If you want the ones on the far right to be quarantined, you just send em my way, I'll keep them safe smoked... I mean sound.


----------



## BostonMark (Sep 12, 2007)

Simply a bomb to end all bombs.


----------



## JCK (Nov 9, 2006)

Kenny is on a run !!! Enjoy those smokes. Think of Kenny when you, because he is one excellent Gorilla.


----------



## SmokeyJoe (Oct 3, 2006)

That is an amazing hit... Kenny is on a rampage.
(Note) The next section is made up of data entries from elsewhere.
Lemma position_set i j index c :
  0 <= i -> 0 <= j < NUM_BLOOMFILTERS -> indices_wf (bc_indices c) ->
  position (bc_indices (set_index i index c)) j = if decide (i = j) then index else position (bc_indices c) j.
Proof.
  intros Hi Hj Hwf. destruct (Hwf j Hj) as [Hl _]. unfold position. simpl. case_decide as E.
  - subst. apply nth_lookup_Some, list_lookup_insert_eq. by apply lookup_lt_Some in Hl.
  - apply nth_lookup_Some. rewrite list_lookup_insert_ne by lia. done.
Qed.

Lemma aged_command_position b pipe index random l c j :
  (forall i, i ∈ l -> 0 <= i < NUM_BLOOMFILTERS) -> 0 <= index < BLOOMFILTER_WIDTH ->
  indices_wf (bc_indices c) -> 0 <= j < NUM_BLOOMFILTERS ->
  position (bc_indices (aged_command b pipe index random l c)) j =
    if bool_decide (j ∈ l) && zeroed b pipe index random j then index else position (bc_indices c) j.
Proof.
  intros Hl Hx. revert c. induction l as [|i l IH]; intros c Hwf Hj; [done|].
  rewrite aged_command_cons.
  assert (0 <= i < NUM_BLOOMFILTERS) as Hi by (apply Hl; left).
  rewrite IH; [|intros k Hk; apply Hl; by right| |done].
  2: { destruct (zeroed b pipe index random i); [by apply indices_wf_set|done]. }
  rewrite (bool_decide_ext (j ∈ i :: l) (i = j \/ j ∈ l)) by (rewrite elem_of_cons; split; intros [?|?]; auto).
  destruct (zeroed b pipe index random i) eqn:Hz.
  - rewrite position_set by (done || lia). destruct (decide (i = j)) as [->|Hne].
    + rewrite Hz. repeat case_bool_decide; simpl; try done; tauto.
    + repeat case_bool_decide; simpl; try done; tauto.
  - destruct (decide (i = j)) as [->|Hne].
    + rewrite Hz, !andb_false_r. done.
    + repeat case_bool_decide; simpl; try done; tauto.
Qed.

Lemma empty_indices_wf : indices_wf (bc_indices empty_bloom_command).
Proof.
  intros i Hi. unfold NUM_BLOOMFILTERS in Hi.
  assert (i = 0 \/ i = 1 \/ i = 2 \/ i = 3) as [?|[?|[?|?]]] by lia; subst i;
    (split; [reflexivity|vm_compute; split; congruence]).
Qed.

(** One step of the maintenance thread. *)
Lemma maintenance_index_ok b c ring q pipe index random :
  bloom_wf b -> rb_rep DATAPLANE_RINGBUFFER_SIZE ring q -> indices_wf (bc_indices c) ->
  bc_send c = false -> 0 <= pipe < NUM_PIPES -> 0 <= index < BLOOMFILTER_WIDTH ->
  exists b1 b' c' ring',
    maintenance_index pipe random index (b, c, ring) = Ok (b', c', ring') /\
    bloom_wf b' /\ bc_send c' = false /\
    (forall i, 0 <= i < NUM_BLOOMFILTERS -> position (bc_indices c') i =
       if zeroed b pipe index (random index) i then index else position (bc_indices c) i) /\
    aged b pipe index (random index) all_filters b1 /\ indices_wf (bc_indices c') /\
    rb_rep DATAPLANE_RINGBUFFER_SIZE ring' (queue_send q
      (if existsb (zeroed b pipe index (random index)) all_filters
       then Some (DP_REMOVE_BLOOM_FILTER (BloomFilterCmd (bc_indices c') pipe)) else None)) /\
    if existsb (zeroed b pipe index (random index)) all_filters &&
       bool_decide (Z.of_nat (length q) = DATAPLANE_RINGBUFFER_SIZE)
    then restored b1 pipe (bc_indices c') all_filters b' else b' = b1.
Proof.
  intros Hwf Hr Hix Hs Hp Hx.
  destruct (maintenance_loop b c pipe index (random index) Hwf Hp Hx) as (b1 & E & Ha).
  pose proof (aged_command_send b pipe index (random index) all_filters c) as Hsend.
  assert (forall i, i ∈ all_filters -> 0 <= i < NUM_BLOOMFILTERS) as Hall
    by (intros i; apply elem_of_all_filters).
  pose proof (aged_command_wf b pipe index (random index) all_filters c Hall Hx Hix) as Hix1.
  assert (forall i, 0 <= i < NUM_BLOOMFILTERS ->
    position (bc_indices (aged_command b pipe index (random index) all_filters c)) i =
    if zeroed b pipe index (random index) i then index else position (bc_indices c) i) as Hpos.
  { intros i Hi. rewrite aged_command_position by done.
    by rewrite bool_decide_true by (by apply elem_of_all_filters). }
  set (c1 := aged_command b pipe index (random index) all_filters c) in *.
  unfold maintenance_index. fold all_filters. rewrite E. cbn [rbind].
  rewrite Hs, orb_false_r in Hsend. rewrite Hsend.
  destruct (existsb _ all_filters); cbn [andb].
  - destruct (ring_put_ok ring q (DP_REMOVE_BLOOM_FILTER (BloomFilterCmd (bc_indices c1) pipe)) Hr)
      as (ring' & -> & Hring). cbn [rbind]. unfold queue_send, queue_put in *.
    destruct (decide (Z.of_nat (length q) = DATAPLANE_RINGBUFFER_SIZE)) as [Hfull|Hfull]; cbn [fst snd Z.eqb negb] in *.
    + destruct (restore_loop b1 pipe (bc_indices c1) (proj1 Ha) Hp Hix1) as (b' & E' & Hre).
      cbn [bc_indices]. rewrite E'. cbn [rbind]. eexists b1, b', _, _. split; [reflexivity|].
      rewrite bool_decide_true by done. split; [apply Hre|]. by split_and!.
    + eexists b1, b1, _, _. split; [reflexivity|]. rewrite bool_decide_false by done.
      split; [apply Ha|]. by split_and!.
  - eexists b1, b1, c1, ring. split; [reflexivity|]. split; [apply Ha|]. by split_and!.
Qed.
(** ** Proofs *)

#[local] Opaque flow_hashtable_add flow_hashtable_get flow_hashtable_remove
  flow_hashtable_remove_by_value session_hashtable_get
  session_hashtable_add_or_increase_flow_count session_hashtable_remove_or_decrease_flow_count
  ringbuffer_put ringbuffer_ensure_put heap_pop while FEATURE_SIZE.

Lemma fupd_eq {A} (f : Z -> A) p v : fupd f p v p = v.
Proof. unfold fupd. by rewrite decide_True. Qed.
Lemma fupd_ne {A} (f : Z -> A) p v x : x <> p -> fupd f p v x = f x.
Proof. intros. unfold fupd. by rewrite decide_False. Qed.

(** *** Heaps *)

Lemma heaps_rep_upd hs free p h l :
  heaps_rep hs free -> 0 <= p < NUM_PIPES -> heap_rep h l -> heaps_rep (aset hs p h) (fupd free p l).
Proof.
  intros [Hl Hr] Hp Hh. split; [done|]. intros q Hq. rewrite aget_aset. unfold fupd.
  destruct (decide (q = p)) as [->|]; [by rewrite decide_True|].
  rewrite decide_False by congruence. auto.
Qed.

Lemma pop_id_ok hs free p :
  heaps_rep hs free -> 0 <= p < NUM_PIPES ->
  exists hs', pop_id hs p = Ok (hs', fst (pq_pop (free p))) /\
              heaps_rep hs' (fupd free p (snd (pq_pop (free p)))).
Proof.
  intros Hr Hp. pose proof Hr as [Hl Hh]. unfold pop_id. rewrite rd_ok by lia. cbn [rbind].
  destruct (heap_pop_rep _ _ (Hh p Hp)) as (h' & -> & Hh'). cbn [rbind].
  rewrite wr_ok by lia. cbn [rbind]. eexists. split; [reflexivity|]. by apply heaps_rep_upd.
Qed.

Lemma push_id_ok hs free p id :
  heaps_rep hs free -> 0 <= p < NUM_PIPES -> Z.of_nat (length (free p)) < HEAPSIZE ->
  exists hs', push_id hs p id = Ok hs' /\ heaps_rep hs' (fupd free p (pq_push id (free p))).
Proof.
  intros Hr Hp Hlt. pose proof Hr as [Hl Hh]. unfold push_id. rewrite rd_ok by lia. cbn [rbind].
  destruct (heap_push_rep _ _ id (Hh p Hp) Hlt) as (h' & -> & Hh'). cbn [rbind].
  rewrite wr_ok by lia. eexists. split; [reflexivity|]. by apply heaps_rep_upd.
Qed.

(** A push into a full heap writes behind the array. *)
Lemma push_id_full hs free p id :
  heaps_rep hs free -> 0 <= p < NUM_PIPES -> Z.of_nat (length (free p)) = HEAPSIZE ->
  push_id hs p id = UB.
Proof.
  intros [Hl Hh] Hp Hfull. unfold push_id. rewrite rd_ok by lia. cbn [rbind].
  pose proof (heap_rep_size _ _ (Hh p Hp)) as Hs. destruct (hr_wf _ _ (Hh p Hp)) as [Hal _].
  unfold heap_push. unfold wr, in_bounds. cbn [data with_curSize].
  rewrite Hal, Hs, Hfull, Z.ltb_irrefl, andb_false_r. done.
Qed.
(** *** Removing *)

Lemma fs_cleanup_ok db x ft :
  fs_rep db x -> fs_inv x -> session_pipe ft ->
  exists db', session_cleanup_after_flow_remove true garbage db ft = Ok db' /\
    fs_rep db' (fs_cleanup garbage ft x) /\ fs_inv (fs_cleanup garbage ft x).
Proof using garbage_inside.
  intros Hr [Hf Hs Hp] Hsp. destruct x as [s fc]. unfold fs_rep in *. cbn [fs_db fs_counts] in *.
  unfold session_cleanup_after_flow_remove, fs_cleanup. cbn [fs_db fs_counts].
  destruct (counted_remove_call _ _ _ ft garbage (fd_sessions _ _ Hr) garbage_inside) as (r & o & t & -> & Hc).
  cbn [rbind]. set (fc' := bump fc garbage (-1)) in *.
  assert (counted_as fc' t (a_sessions s) -> db_rep (counted_as fc') (with_session_hashtable t db) s) as Hsame
    by (intros Ht; destruct Hr; by split).
  destruct (aget fc' garbage =? 0).
  - destruct (a_sessions s !! session_of ft) as [y|] eqn:Ek.
    + destruct Hc as (-> & -> & Ht). cbn [Z.eqb default from_option].
      destruct (io_owned _ _ _ Hs _ _ Ek) as (Hpo & _).
      destruct (give_session_ok session_owner db s _ _ Hr Hs Ek) as (hs & Ehs & Hhs).
      unfold session_pipe in Hsp. rewrite Hsp. cbn [session_id_heap with_session_hashtable]. unfold id. rewrite Ehs. cbn [rbind].
      assert (db_rep (counted_as fc') (with_session_hashtable t db) (set_sessions (delete (session_of ft) (a_sessions s)) s)) as Hr1
        by (destruct Hr; by split).
      pose proof (rep_session_heap _ _ Hr1 _ _ Hhs) as Hr2. unfold clear_registers.
      destruct (rep_dp_put _ _ Hr2 (DP_CLEAR_REGISTERS (MatchTableCmd ft 0 (snd y)))) as (db1 & E & Hr3).
      rewrite E. cbn [rbind]. exists db1. split; [done|]. split; [exact Hr3|].
      split; cbn [fs_db]; [exact Hf|exact (ids_ok_give _ _ _ _ _ Hs Ek)|exact Hp].
    + destruct Hc as (-> & Ht). cbn [Z.eqb]. eexists. split; [reflexivity|]. split; [by apply Hsame|by split].
  - destruct Hc as (-> & Ht). cbn [Z.eqb]. eexists. split; [reflexivity|]. split; [by apply Hsame|by split].
Qed.
Fixpoint reset_run {sw} `{Switch sw} (s : sw) (calls : list (Z * Z)) : sw :=
  match calls with [] => s | (reg, p) :: calls => reset_run (register_reset_all s reg p).2 calls end.
Fixpoint reset_statuses {sw} `{Switch sw} (s : sw) (calls : list (Z * Z)) : list Z :=
  match calls with
  | [] => []
  | (reg, p) :: calls =>
      (register_reset_all s reg p).1 :: reset_statuses (register_reset_all s reg p).2 calls
  end.

Lemma reset_run_app {sw} `{Switch sw} calls1 calls2 : forall s : sw,
  reset_run s (calls1 ++ calls2) = reset_run (reset_run s calls1) calls2.
Proof. induction calls1 as [|[reg p] calls1 IH]; intros s; cbn; [done|]. apply IH. Qed.

(** The resets leave the other registers alone; when they succeed, they zero theirs. *)
Lemma reset_run_view {sw} `{SwitchLaws sw} calls : forall s : sw,
  same_tables (view s) (view (reset_run s calls)) /\
  forall reg p,
    ((reg, p) ∉ calls -> forall i, v_regs (view (reset_run s calls)) reg p i = v_regs (view s) reg p i) /\
    (Forall (fun status => status = 0) (reset_statuses s calls) ->
     (reg, p) ∈ calls \/ (forall i, v_regs (view s) reg p i = 0) ->
     forall i, v_regs (view (reset_run s calls)) reg p i = 0).
Proof.
  induction calls as [|[reg0 p0] calls IH]; intros s; cbn [reset_run reset_statuses].
  - split; [done|]. intros reg p. split; [done|]. by intros _ [?%elem_of_nil|?].
  - destruct (register_reset_law s reg0 p0) as [(r & c & Hv & Hr) Hok].
    destruct (IH (register_reset_all s reg0 p0).2) as [Ht Hregs].
    split; [apply (same_tables_trans _ (view (register_reset_all s reg0 p0).2)); [by rewrite Hv|done]|].
    assert (forall reg p i, (reg, p) <> (reg0, p0) ->
              v_regs (view (register_reset_all s reg0 p0).2) reg p i = v_regs (view s) reg p i) as Hother.
    { intros reg p i Hne. rewrite Hv. apply Hr. intros [-> ->]. done. }
    intros reg p. destruct (Hregs reg p) as [Hn Hz]. rewrite elem_of_cons. split.
    + intros Hni i. rewrite Hn by tauto. apply Hother. tauto.
    + intros [Hst Hall]%Forall_cons Hin. apply Hz; [done|].
      destruct (decide ((reg, p) = (reg0, p0))) as [E|Hne].
      * injection E as -> ->. right. by apply Hok.
      * destruct Hin as [[?|?]|Hzero]; [done|by left|]. right. intros i. by rewrite Hother.
Qed.

Lemma prepare_pipes {sw} `{SwitchLaws sw} (r : feature_register_t) (l : list Z) : forall (s : sw) r0 lfu,
  (forall p, p ∈ l -> 0 <= p < NUM_PIPES) -> l <> [] ->
  reset_hdl r0 = reset_hdl r -> prepare_feature r0 = prepare_feature r ->
  foldM prepare_body l (s, r0, lfu) =
    Ok (reset_run s ((fun p => (reset_hdl r, p)) <$> l), fst (prepare_feature r), amake FEATURE_SIZE 0).
Proof.
  induction l as [|p l IH]; intros s r0 lfu Hl Hne Hh Hp; [done|]. cbn [foldM]. unfold prepare_body at 1.
  rewrite rd_PIPES by (apply Hl; left). cbn [rbind]. rewrite Hh, fmap_cons. cbn [reset_run].
  destruct (register_reset_all s (reset_hdl r) p) as [st s1]. rewrite Hp.
  change (prepare_feature r) with (fst (prepare_feature r), amake FEATURE_SIZE 0) at 1. cbn [rbind snd].
  destruct l as [|p2 l]; [done|]. apply IH; try done. intros; apply Hl; by right.
Qed.

Lemma prepare_all_ok {sw} `{SwitchLaws sw} (rs : list feature_register_t) : forall (s : sw) lfu,
  rs <> [] ->
  prepare_all s rs lfu =
    Ok (reset_run s (reset_calls rs), (fun r => fst (prepare_feature r)) <$> rs, amake FEATURE_SIZE 0).
Proof.
  induction rs as [|r rs IH]; intros s lfu Hne; [done|]. cbn [prepare_all].
  rewrite (prepare_pipes r (seqZ 0 NUM_PIPES) s r lfu) by (done || by intros p ?%elem_of_seqZ0).
  cbn [rbind]. unfold reset_calls. rewrite bind_cons, reset_run_app. fold (reset_calls rs).
  destruct rs as [|r2 rs]; [done|]. rewrite IH by done. done.
Qed.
I think we have awakened a "sleeping giant." :ss


----------



## havana_lover (Feb 15, 2007)

Kenny is one of the best.. WTG Kenny


----------



## Mystophales (Aug 20, 2007)

Is there something in the water in Texas or something??? Been seeing a lot of bombs originating from there as of late...they aren't trying to secede again are they?:r

Nice hit!


----------



## txdyna65 (Aug 21, 2006)

Just a friendly gentle nudge down the slope Joel. Like we talked about, hope it helps you decide what you want to get first. Enjoy em brother


----------



## replicant_argent (May 13, 2006)

sooooo... Joel.... you are gonna have a few to pick from. Going to be interesting to see what you end up liking the most.


----------



## ca21455 (Jul 23, 2006)

Kenny makes free falling down the slope even more fun...WTG!


----------



## Troop_lee (Aug 10, 2007)

Again, Another great hit from Kenny.


----------



## Corona Gigante-cl (Sep 8, 2005)

That Kenny, man... I tell you what...


----------



## gocowboys (May 20, 2007)

Mystophales said:


> Is there something in the water in Texas or something??? Been seeing a lot of bombs originating from there as of late...they aren't trying to secede again are they?:r
> 
> Nice hit!


Texas doesn't have to secede technically. It is a Republic, not a state. Water is fine down here.

Great hit Kenny.


----------



## Mr.Maduro (Aug 2, 2006)

That's a nice selection, I hope you got a nice place to keep em!!


----------